Frances Johnson / 15.05.2021

@ Blechschmidt/Palusch: Sie hat aber Recht mit der “Feigen” Unterwürfigkeit. Oder haben sie sie mal drußen gesehen als Gruppe, am Demonstrieren? Feudelverkäufer? Gastronomen? Na bitte. Sie streichen das Geld ein und nutzen die Zeit zum Renovieren/überschüssiges Personal entsorgen/ diesen Haufen Kleidung, den keiner will, diese Feudel, die mich aggressiv machen, wenn ich sie im Schaufenster sehe, irgendwie loszuwerden. Zusätzlich machen sie, wenn sie auf Draht sind, online Geschäfte, die Gastronomen mit Schnitzel to go mit umweltfreundlichem Holzbesteck, das beim Essen abbricht, am besten auf dem Teller. Ich hab dann Besteck in mein Auto gelegt und eine kleine Mülltüte zum Transportieren von dem benutzten Zeug. Toiletten sind ja zu. Mit dem Personal haben Sie Recht. Aber ein ziemlicher Teil davon kommt ohnehin nur saisonal und zwar genauso lange, dass er außerhalb der Saison das ALG einstreichen kann, während er in Ungarn in der Badewanne liegt und Heissa, die Deutschen singt.

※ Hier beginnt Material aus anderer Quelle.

Lemma value_mode_loops_terminate_witness :
  exists D_corr,
    componentwise_distance 2 three_rows "matern52" 2 None false = Ok D_corr
    /\ length D_corr = nrows three_rows.
Proof.
  assert (Hf : nrows three_rows / nb_limit + 1 < 2)
    by (apply Nat.ltb_lt; vm_compute; reflexivity).
  destruct (proj1 (proj2 (proj2 (proj2
             (@value_mode_loops_terminate 2 three_rows "matern52" 2 2 None
                                          three_rows Hf)))) eq_refl)
    as (D_corr & _ & H1 & H2).
  exists D_corr. split; assumption.
Defined.

End LoopFacts.

(** ** The rounding to float32 *)

Module Float32Facts.
Import Float32.
Local Open Scope R_scope.

Lemma Int_part_IZR n : Int_part (IZR n) = n.
Proof. symmetry. apply Int_part_spec. lra. Qed.

Lemma frac_part_IZR n : frac_part (IZR n) = 0.
Proof. unfold frac_part. rewrite Int_part_IZR. ring. Qed.

Lemma nearest_even_IZR n : nearest_even (IZR n) = n.
Proof.
  unfold nearest_even. rewrite frac_part_IZR, Int_part_IZR.
  destruct (Rlt_dec 0 (1 / 2)); [reflexivity|lra].
Qed.

Lemma Int_part_bounds y : IZR (Int_part y) <= y < IZR (Int_part y) + 1.
Proof. destruct (base_Int_part y). lra. Qed.

Lemma nearest_even_le y n : y <= IZR n -> (nearest_even y <= n)%Z.
Proof.
  intros H. pose proof (Int_part_bounds y) as [H1 H2].
  assert (Hf : (Int_part y <= n)%Z) by (apply le_IZR; lra).
  unfold nearest_even, frac_part.
  destruct (Z.eq_dec (Int_part y) n) as [E|E].
  - assert (y = IZR n) by (rewrite E in H1; lra). subst y.
    rewrite Int_part_IZR. replace (IZR n - IZR n) with 0 by ring.
    destruct (Rlt_dec 0 (1 / 2)); [lia|lra].
  - destruct (Rlt_dec _ _); [lia|].
    destruct (Rlt_dec _ _); [lia|]. destruct (Z.even _); lia.
Qed.

Lemma nearest_even_ge y n : IZR n <= y -> (n <= nearest_even y)%Z.
Proof.
  intros H. pose proof (Int_part_bounds y) as [H1 H2].
  assert (Hf : (n <= Int_part y)%Z).
  { assert (IZR n < IZR (Int_part y + 1)) by (rewrite plus_IZR; lra).
    apply lt_IZR in H0. lia. }
  unfold nearest_even.
  destruct (Rlt_dec _ _); [lia|].
  destruct (Rlt_dec _ _); [lia|]. destruct (Z.even _); lia.
Qed.

Lemma ulp_pos x : 0 < ulp x.
Proof. apply powerRZ_lt. lra. Qed.

Lemma round_value_0 : round_value 0 = 0.
Proof.
  unfold round_value. unfold Rdiv at 1. rewrite Rmult_0_l.
  rewrite (nearest_even_IZR 0). ring.
Qed.

Lemma round_value_nonpos x : x <= 0 -> round_value x <= 0.
Proof.
  intros Hx. unfold round_value. pose proof (ulp_pos x) as Hu.
  assert (Hy : x / ulp x <= IZR 0).
  { unfold Rdiv. pose proof (Rinv_0_lt_compat _ Hu). nra. }
  apply nearest_even_le, IZR_le in Hy. nra.
Qed.

Lemma round_value_nonneg x : 0 <= x -> 0 <= round_value x.
Proof.
  intros Hx. unfold round_value. pose proof (ulp_pos x) as Hu.
  assert (Hy : IZR 0 <= x / ulp x).
  { unfold Rdiv. pose proof (Rinv_0_lt_compat _ Hu). nra. }
  apply nearest_even_ge, IZR_le in Hy. nra.
Qed.

Lemma ln2_pos : 0 < ln 2.
Proof. pose proof ln_lt_2. lra. Qed.

Lemma ln_powerRZ k : ln (powerRZ 2 k) = IZR k * ln 2.
Proof.
  rewrite powerRZ_Rpower by lra. unfold Rpower. apply ln_exp.
Qed.

Lemma ilog2_pow2 k : ilog2 (powerRZ 2 k) = k.
Proof.
  unfold ilog2. rewrite ln_powerRZ.
  replace (IZR k * ln 2 / ln 2) with (IZR k)
    by (field; pose proof ln2_pos; lra).
  apply Int_part_IZR.
Qed.

(** [2 ^ ilog2 a <= a] for positive [a] *)
Lemma ilog2_below a : 0 < a -> powerRZ 2 (ilog2 a) <= a.
Proof.
  intros Ha. pose proof ln2_pos as H2.
  pose proof (Int_part_bounds (ln a / ln 2)) as [H _].
  fold (ilog2 a) in H.
  assert (Hl : IZR (ilog2 a) * ln 2 <= ln a).
  { apply (Rmult_le_compat_r (ln 2)) in H; [|lra].
    unfold Rdiv in H. rewrite Rmult_assoc, Rinv_l, Rmult_1_r in H; lra. }
  rewrite powerRZ_Rpower by lra. unfold Rpower.
  rewrite <- (exp_ln a Ha) at 2.
  destruct Hl as [Hl|Hl]; [left; now apply exp_increasing|right; now rewrite Hl].
Qed.

Lemma ilog2_nonpos a : 0 < a -> a <= 1 -> (ilog2 a <= 0)%Z.
Proof.
  intros Ha H1. pose proof ln2_pos as H2.
  pose proof (Int_part_bounds (ln a / ln 2)) as [H _].
  fold (ilog2 a) in H.
  assert (Hl : ln a <= 0).
  { rewrite <- ln_1. destruct H1 as [H1|H1];
      [left; now apply ln_increasing|right; now rewrite H1]. }
  assert (ln a / ln 2 <= 0).
  { unfold Rdiv. pose proof (Rinv_0_lt_compat _ H2). nra. }
  apply le_IZR. lra.
Qed.

Lemma ilog2_nonneg a : 1 <= a -> (0 <= ilog2 a)%Z.
Proof.
  intros H1. pose proof ln2_pos as H2.
  pose proof (Int_part_bounds (ln a / ln 2)) as [_ H].
  fold (ilog2 a) in H.
  assert (Hl : 0 <= ln a).
  { rewrite <- ln_1. destruct H1 as [H1|H1];
      [left; apply ln_increasing; lra|right; now rewrite H1]. }
  assert (0 <= ln a / ln 2).
  { unfold Rdiv. pose proof (Rinv_0_lt_compat _ H2). nra. }
  assert (IZR (-1) < IZR (ilog2 a)) by lra.
  apply lt_IZR in H3. lia.
Qed.

Lemma powerRZ_nat n : powerRZ 2 (Z.of_nat n) = IZR (2 ^ Z.of_nat n).
Proof. rewrite <- pow_powerRZ. apply pow_IZR. Qed.

Lemma powerRZ_nonneg_Z k : (0 <= k)%Z -> powerRZ 2 k = IZR (2 ^ k).
Proof.
  intros Hk. rewrite <- (Z2Nat.id k Hk). apply powerRZ_nat.
Qed.

Lemma powerRZ_ge_1 k : (0 <= k)%Z -> 1 <= powerRZ 2 k.
Proof.
  intros Hk. rewrite powerRZ_nonneg_Z by exact Hk.
  apply IZR_le. pose proof (Z.pow_pos_nonneg 2 k ltac:(lia) Hk). lia.
Qed.

Lemma powerRZ_split a b : powerRZ 2 a / powerRZ 2 b = powerRZ 2 (a - b).
Proof.
  unfold Z.sub. rewrite powerRZ_add by lra. rewrite powerRZ_neg'.
  reflexivity.
Qed.

Lemma round_value_le_1 x : x <= 1 -> round_value x <= 1.
Proof.
  intros Hx. destruct (Rle_dec x 0) as [H0|H0].
  { pose proof (round_value_nonpos H0). lra. }
  assert (Hp : 0 < x) by lra.
  assert (He : (exponent x <= 0)%Z).
  { unfold exponent. rewrite Rabs_pos_eq by lra.
    pose proof (ilog2_nonpos Hp Hx). lia. }
  unfold round_value, ulp. set (e := exponent x) in *.
  assert (Hu : 0 < powerRZ 2 (e - 23)) by (apply powerRZ_lt; lra).
  assert (Hinv : 1 / powerRZ 2 (e - 23) = IZR (2 ^ (23 - e))).
  { rewrite <- (powerRZ_O 2), powerRZ_split.
    replace (0 - (e - 23))%Z with (23 - e)%Z by lia.
    apply powerRZ_nonneg_Z. lia. }
  assert (Hy : x / powerRZ 2 (e - 23) <= IZR (2 ^ (23 - e))).
  { rewrite <- Hinv. unfold Rdiv. pose proof (Rinv_0_lt_compat _ Hu). nra. }
  apply nearest_even_le, IZR_le in Hy.
  apply (Rmult_le_compat_r _ _ _ (Rlt_le _ _ Hu)) in Hy.
  rewrite <- Hinv in Hy. unfold Rdiv in Hy.
  rewrite Rmult_1_l, Rinv_l in Hy by lra. exact Hy.
Qed.

Lemma round_value_ge_1 x : 1 <= x -> 1 <= round_value x.
Proof.
  intros Hx.
  assert (Hp : 0 < x) by lra.
  pose proof (ilog2_nonneg Hx) as Hi.
  assert (He : exponent x = ilog2 x).
  { unfold exponent. rewrite Rabs_pos_eq by lra. lia. }
  unfold round_value, ulp. rewrite He. set (e := ilog2 x) in *.
  assert (Hu : 0 < powerRZ 2 (e - 23)) by (apply powerRZ_lt; lra).
  destruct (Z_le_gt_dec e 23) as [L|G].
  - assert (Hinv : 1 / powerRZ 2 (e - 23) = IZR (2 ^ (23 - e))).
    { rewrite <- (powerRZ_O 2), powerRZ_split.
      replace (0 - (e - 23))%Z with (23 - e)%Z by lia.
      apply powerRZ_nonneg_Z. lia. }
    assert (Hy : IZR (2 ^ (23 - e)) <= x / powerRZ 2 (e - 23)).
    { rewrite <- Hinv. unfold Rdiv. pose proof (Rinv_0_lt_compat _ Hu). nra. }
    apply nearest_even_ge, IZR_le in Hy.
    apply (Rmult_le_compat_r _ _ _ (Rlt_le _ _ Hu)) in Hy.
    rewrite <- Hinv in Hy. unfold Rdiv in Hy.
    rewrite Rmult_1_l, Rinv_l in Hy by lra. exact Hy.
  - pose proof (ilog2_below Hp) as Hb. fold e in Hb.
    assert (Hy : IZR 1 <= x / powerRZ 2 (e - 23)).
    { apply (Rmult_le_reg_r (powerRZ 2 (e - 23))); [exact Hu|].
      unfold Rdiv. rewrite Rmult_assoc, Rinv_l, Rmult_1_r by lra.
      rewrite Rmult_1_l.
      assert (powerRZ 2 (e - 23) <= powerRZ 2 e); [|lra].
      replace e with ((e - 23) + 23)%Z at 2 by lia.
      rewrite powerRZ_add by lra.
      pose proof (@powerRZ_ge_1 23 ltac:(lia)). nra. }
    apply nearest_even_ge, IZR_le in Hy.
    pose proof (@powerRZ_ge_1 (e - 23) ltac:(lia)). nra.
Qed.

Lemma exponent_pow2 k : (-126 <= k)%Z -> exponent (powerRZ 2 k) = k.
Proof.
  intros Hk. unfold exponent.
  rewrite Rabs_pos_eq by (apply powerRZ_le; lra).
  rewrite ilog2_pow2. lia.
Qed.

(** Powers of two from the smallest normal number on are binary32 numbers. *)
Lemma round_value_pow2 k :
  (-126 <= k)%Z -> round_value (powerRZ 2 k) = powerRZ 2 k.
Proof.
  intros Hk. unfold round_value, ulp. rewrite exponent_pow2 by exact Hk.
  rewrite powerRZ_split. replace (k - (k - 23))%Z with 23%Z by lia.
  rewrite (@powerRZ_nonneg_Z 23) by lia. rewrite nearest_even_IZR.
  rewrite <- (@powerRZ_nonneg_Z 23) by lia.
  rewrite <- powerRZ_add by lra. f_equal. lia.
Qed.

Lemma threshold_value : overflow_threshold = IZR (2 ^ 128 - 2 ^ 103).
Proof.
  unfold overflow_threshold.
  rewrite (@powerRZ_nonneg_Z 128), (@powerRZ_nonneg_Z 103) by lia.
  now rewrite minus_IZR.
Qed.

Lemma round32_pow2 k :
  (-126 <= k <= 127)%Z -> round32 (powerRZ 2 k) = Finite (powerRZ 2 k).
Proof.
  intros Hk. unfold round32.
  rewrite Rabs_pos_eq by (apply powerRZ_le; lra).
  destruct (Rle_dec _ _) as [H|_]; [|now rewrite round_value_pow2 by lia].
  exfalso. revert H. apply Rlt_not_le.
  apply Rle_lt_trans with (powerRZ 2 127).
  - replace 127%Z with (k + (127 - k))%Z by lia.
    rewrite powerRZ_add by lra.
    pose proof (@powerRZ_ge_1 (127 - k) ltac:(lia)).
    pose proof (powerRZ_lt 2 k ltac:(lra)). nra.
  - rewrite threshold_value, (@powerRZ_nonneg_Z 127) by lia.
    apply IZR_lt. reflexivity.
Qed.

Lemma round32_1 : round32 1 = Finite 1.
Proof. rewrite <- (powerRZ_O 2) at 1 2. apply round32_pow2. lia. Qed.

Lemma round32_4 : round32 4 = Finite 4.
Proof.
  replace 4 with (powerRZ 2 2) by (simpl; ring). apply round32_pow2. lia.
Qed.

Lemma ilog2_spec a k :
  powerRZ 2 k <= a < powerRZ 2 (k + 1) -> ilog2 a = k.
Proof.
  intros [Hlo Hhi]. pose proof ln2_pos as H2.
  assert (Ha : 0 < a) by (pose proof (powerRZ_lt 2 k ltac:(lra)); lra).
  assert (H1 : IZR k * ln 2 <= ln a).
  { rewrite <- ln_powerRZ. destruct Hlo as [Hlo|Hlo].
    - left. apply ln_increasing; [apply powerRZ_lt; lra|exact Hlo].
    - right. now rewrite Hlo. }
  assert (H3 : ln a < IZR (k + 1) * ln 2).
  { rewrite <- ln_powerRZ. now apply ln_increasing. }
  rewrite plus_IZR in H3.
  unfold ilog2. symmetry. apply Int_part_spec.
  pose proof (Rinv_0_lt_compat _ H2) as Hi.
  assert (E : ln a / ln 2 * ln 2 = ln a) by (field; lra).
  split.
  - apply (Rmult_lt_reg_r (ln 2)); [exact H2|]. nra.
  - apply (Rmult_le_reg_r (ln 2)); [exact H2|]. nra.
Qed.

(** The value of [round_value] from the exponent and the two neighbours. *)
Lemma round_value_up x k n :
  (-126 <= k)%Z ->
  powerRZ 2 k <= Rabs x < powerRZ 2 (k + 1) ->
  IZR n + 1 / 2 < x / powerRZ 2 (k - 23) < IZR n + 1 ->
  round_value x = IZR (n + 1) * powerRZ 2 (k - 23).
Proof.
  intros Hk Hx Hn. unfold round_value, ulp, exponent.
  rewrite (@ilog2_spec _ _ Hx). replace (Z.max k (-126)) with k by lia.
  f_equal. f_equal. unfold nearest_even, frac_part.
  assert (E : Int_part (x / powerRZ 2 (k - 23)) = n)
    by (symmetry; apply Int_part_spec; lra).
  rewrite E.
  destruct (Rlt_dec _ _); [lra|]. destruct (Rlt_dec _ _); [reflexivity|lra].
Qed.

Lemma round_value_tie_even x k n :
  (-126 <= k)%Z ->
  powerRZ 2 k <= Rabs x < powerRZ 2 (k + 1) ->
  x / powerRZ 2 (k - 23) = IZR n + 1 / 2 -> Z.even n = true ->
  round_value x = IZR n * powerRZ 2 (k - 23).
Proof.
  intros Hk Hx Hn He. unfold round_value, ulp, exponent.
  rewrite (@ilog2_spec _ _ Hx). replace (Z.max k (-126)) with k by lia.
  f_equal. f_equal. unfold nearest_even, frac_part.
  assert (E : Int_part (x / powerRZ 2 (k - 23)) = n)
    by (symmetry; apply Int_part_spec; lra).
  rewrite E, He.
  destruct (Rlt_dec _ _); [lra|]. destruct (Rlt_dec _ _); [lra|reflexivity].
Qed.

(** 1/3 is [11184811 / 2 ^ 25] in float32 ([0x3EAAAAAB]). *)
Lemma round_value_third : round_value (1 / 3) = 11184811 / 33554432.
Proof.
  rewrite (@round_value_up (1 / 3) (-2) 11184810).
  - simpl. lra.
  - lia.
  - rewrite Rabs_pos_eq by lra. simpl. lra.
  - simpl. lra.
Qed.

(** [2 ^ 24 + 1] is halfway between two float32 numbers and becomes
    [2 ^ 24]. *)
Lemma round_value_tie : round_value 16777217 = 16777216.
Proof.
  rewrite (@round_value_tie_even 16777217 24 8388608).
  - simpl. lra.
  - lia.
  - rewrite Rabs_pos_eq by lra. simpl. lra.
  - simpl. lra.
  - reflexivity.
Qed.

Bernd Große-Lordemann / 15.05.2021

Dankenswerterweise hat AchGut auf die AGI des RKI hingewiesen. Dort findet man sehr ausführliche Wochenberichte über alle akuten Atemwegserkrankungen und dazu Jahresvergleichsdiagramme , die zeigen, wie wir von Politikern und Haltungsmedien hinter die Fichte geführt werden!

sybille eden / 15.05.2021

Liebe Leser, begreift es doch, die Corona Einschränkungen sind die GENERALPROBE für das KLIMAREGIME, daß speziell von den Grünen in Europa installiert werden soll ! Es wird dann viele Lockdowns geben, je nach belieben. Es wird einfach der Klimanotstand ausgerufen und schon wird das neue Hygienegesetz angewendet.  Das BVG hat schon mal die Marschroute festgeschrieben. Nach dem totalitären Coronasystem kommt der totalitäre Klimastaat. Und was dann kommt….......wer weiß........

Dr Stefan Lehnhoff / 15.05.2021

Frau Jakobi, Sie haben es nicht begriffen. Sie beziehen Blödsinnsdaten auf echte. Wenn Sie behaupten, graue Haare sein eine gefährliche Seuche, werden Sie viele Menschen finden, die mit oder an grauen Haaren gestorben sind und auch herausfinden, dass Alter offenbar ein erheblicher Risikofaktor sind. Harte Daten sind nur echte Tote und echte Lungenentzündungen- und davon gab es jeweils 2020 WENIGER als normal zu erwarten war. Ganz offiziell und unbestreitbar. Comprende?

Michael Palusch / 15.05.2021

Was kann es für Politiker Schöneres geben: Man fixiere die Öffentlichkeit auf einen Erreger um dessen relative Harmlosigkeit man weiß, blase diesen dann medial zu tödlichsten Keim aller Zeiten auf, bittet das Panikorchester Platz zu nehmen und die ständig wechselnden Dirigenten den Stab zu erheben, gebe dann vor, mit den härtesten Eingriffen und Zumutungen aller Art den sicheren Tod verhindern zu können, stelle eine Medikament, genannt Impfung, als ultimatives “Heilmittel” in das Zentrum der Argumentation, und lasse sich dann dafür von den Massen auch noch frenetisch feiern!  Habe gestern folgendes im BR-Videotext zufällig gelesen und konnte es kaum glauben: ‘In Alten- und Pflegeheimen soll künftig die Testpflicht für Geimpfte und “Genesene” (positiver PCR-Test, auch von Asymptomatischen -bis 03/2020 auch Gesunde genannt- nicht jünger als 28 Tage und nicht älter als 6 Monate) entfallen?!’ Und das bei einer “Impfung” die nicht sterilisierend wirkt, und mit einem Test, welcher alleine keine Erkrankung nachweist wovon man genesen könnte? In beiden Fällen ist eine erneute Infektion durchaus möglich. Wird hier gerade gezielt die “4.Welle” vorbereitet oder ist die Maske der Politik zufällig verrutscht bzw. der Gummi gerissen?